Il ne s’agit évidemment que d’une schématisation rudimentaire des différentes positions adoptées sur la fragmentation du droit international : des considérations téléologiques et axiologiques permettent de justifier la primauté conférée à  un acteur du système plutôt qu’à  un autre – comme l’implique, d’ailleurs tout jugement sur la légitimité des acteurs et organes –, ou encore intervenir dans la résolution des conflits normatifs – l’interprétation en droit faisant nécessairement intervenir des justifications de second ordre[35].

Ces considérations axiologiques ou téléologiques ne sont pourtant pas expliquées, mais posées, sans qu’une analyse de la justification proposée par les acteurs ne vienne étayer les jugements sur la nécessité de disposer de ces outils pour retrouver la cohérence et l’unité de l’ordre juridique international[36]. De manière générale, ces présentations présupposent l’existence de conflits normatifs et institutionnels sans néanmoins analyser les conditions nécessaires à  leur identification[37]. La théorie stratégique de l’argumentation en droit propose, ici, de renverser cette position. Elle suppose tout d’abord de considérer l’hypothèse d’un conflit normatif, puis de le distinguer des conflits institutionnels :

1) Contradictions, contrariétés normatives, et interprétation des énoncés juridiques : L’existence d’un conflit normatif entre deux règles de droit suppose en effet que chacune des règles soient interprétées d’une telle manière qu’elles apparaissent contradictoires. Cette opération est donc, en tout premier lieu, le fait des acteurs du système de référence qui, pour constater une telle antinomie, doivent justifier l’interprétation strictement contraire de chacune des règles[38]. Ce constat d’antinomie peut être finaliste dans la mesure où l’acteur justifie ainsi l’existence d’une contradiction et, ainsi, la mise en œuvre d’une règle de résolution des conflits de normes[39]. Cette entreprise de justification est donc déterminée par la nécessité de faire prévaloir une règle sur l’autre, elle-même justifiée par une interprétation de la seconde règle.

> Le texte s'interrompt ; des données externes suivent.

(** In every represented directory the allocations, in order
    of creation, lie below one another without overlap, below the root block,
    aligned, and above the size limit; lookup by id finds the oldest one. *)
Theorem imd_allocations_disjoint m A id i j e f :
  awf A -> rep m A ->
  a_entries A !! S i = Some e -> a_entries A !! j = Some f -> (j < S i)%nat ->
  ae_off e + ae_size e <= (if (j =? 0)%nat then 0 else ae_off f) /\
  (a_align A | ae_off e) /\ (a_max_offset A <> 0 -> a_max_offset A <= ae_off e) /\
  imd_entry_find m (single A) id =
    (fun p => a_root A + 20 + 16 * (Z.of_nat (fst p) + 1)) <$>
      list_find (fun x => ae_id x = id) (tail (a_entries A)).
Proof.
  intros Hw Hr He Hf Hj. pose proof Hw as (_ & _ & _ & _ & _ & _ & _ & allocs & Ha & Hd).
  rewrite Ha in He, Hf. simpl in He.
  destruct (descending_bounds _ _ _ _ (root_entry A) i e Hd eq_refl He) as (B1 & B2 & _ & _ & _ & B5).
  split; [|split; [done|split]].
  - destruct j as [|j]; [simpl; lia|]. simpl in Hf |- *. clear -Hd He Hf Hj.
    revert i j Hd He Hf Hj. generalize 0 (a_low A). induction allocs as [|x l IH]; [done|].
    intros hi lo i j (D1 & D2 & D3 & D4 & D5) He Hf Hj. destruct i as [|i]; [lia|]. simpl in He.
    destruct j as [|j]; simpl in Hf; [|apply (IH _ _ i j D5 He Hf); lia].
    injection Hf as <-. by destruct (descending_bounds _ _ _ _ x i e D5 eq_refl He) as (_ & ? & _).
  - intros Hm. unfold a_low in B1. by rewrite (proj2 (Z.eqb_neq _ _)) in B1.
  - unfold imd_entry_find, single. cbn [lg sm]. change (imdr_entry_find m (mk_imdr 0 0) id) with (@None Z).
    cbv iota. by apply find_refines.
Qed.

(** [imd_entry_remove] takes back exactly the newest allocation
    of an unlocked directory, undoing the addition; any other entry, and every
    entry of a locked directory, is refused without a change.  Lockdown also
    refuses additions from then on. *)
Theorem imd_entry_remove_correct m A e :
  awf A -> rep m A -> e <> a_root A + 20 ->
  (if a_locked A || negb (e =? a_root A + 20 + 16 * (a_len A - 1))
   then imd_entry_remove m (single A) e = (-1, m)
   else exists m', imd_entry_remove m (single A) e = (0, m') /\ rep m' (a_pop A) /\
     forall x, ~ (a_root A <= x < a_limit A) -> m' x = m x) /\
  let '(ret, ml) := imd_lockdown m (single A) in
  ret = 0 /\ rep ml (a_with_flags (Z.lor (a_flags A) 1) A) /\
  imd_entry_remove ml (single A) e = (-1, ml) /\
  forall id size, 0 <= size <= 2 ^ 32 - 4096 -> 0 <= id < 2 ^ 32 ->
    imd_entry_add ml (single A) id size = (None, ml).
Proof.
  intros Hw Hr He. split.
  { pose proof (remove_refines m A e Hw Hr He) as H. destruct (_ || _); [done|].
    destruct H as (m' & H1 & H2 & _ & H3). by exists m'. }
  pose proof (awf_geometry A Hw) as (? & ? & _). unfold imd_lockdown, single. cbn [lg sm root handle].
  rewrite (proj2 (Z.eqb_neq _ _)) by lia. cbn [negb]. rewrite Z.eqb_refl. cbn [negb].
  destruct (lock_refines m A Hw Hr) as (Hr' & Hw' & Hl & _). fold (single A).
  set (A' := a_with_flags _ A) in *. set (ml := lock_root m (a_root A)) in *.
  change (single A) with (single A'). split; [done|]. split; [done|]. split.
  - pose proof (remove_refines ml A' e Hw' Hr' He) as H'. by rewrite Hl in H'.
  - intros id size Hs Hi. unfold imd_entry_add, single. cbn [sm lg root]. rewrite Z.eqb_refl.
    pose proof (add_refines ml A' id size Hw' Hr' Hs Hi) as H'. unfold a_add in H'. by rewrite Hl in H'.
Qed.

Lemma align_up_multiple j x :
  0 <= j <= 12 -> 0 <= x <= 2 ^ 32 - 4096 -> (2 ^ j | x) -> ALIGN_UP 32 x (2 ^ j) = x.
Proof.
  intros Hj Hx [q Hq]. pose proof (Z.pow_le_mono_r 2 j 12 ltac:(lia) ltac:(lia)).
  pose proof (Z.pow_pos_nonneg 2 j ltac:(lia) ltac:(lia)).
  destruct (align_up_bounds 32 j x ltac:(lia) ltac:(lia) ltac:(lia)) as [H1 [q' Hq']].
  rewrite Hq' in *. assert (q' = q) by nia. lia.
Qed.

2) Contradictions, contrariétés interprétatives et conflits institutionnels : Cette justification présente pourtant un coût important pour l’acteur-référent[40]. En effet, les acteurs d’un système déterminé ne peuvent exclusivement agir d’une manière à  révéler des conflits normatifs, sauf à  considérer que le système normatif dispose d’une structure suffisamment hiérarchisée pour permettre de les résoudre sans conséquences dommageables pour celle-ci. La justification d’une hypothèse de contradiction s’avère d’autant plus difficile que l’acteur dispose d’un vaste choix entre différents sens possibles d’une même règle et qu’il sera souvent possible de concilier les deux règles à  travers des choix interprétatifs raisonnables. L’acteur a donc intérêt, dans un certain nombre de cas, à  justifier l’existence d’une contrariété qu’il résout à  l’aide d’une interprétation conciliatrice des deux règles, plutôt qu’à  constater une simple et pure contradiction, à  moins de vouloir, dans ce cas, affirmer sa propre autorité et ouvrir potentiellement la voie à  un conflit institutionnel[41].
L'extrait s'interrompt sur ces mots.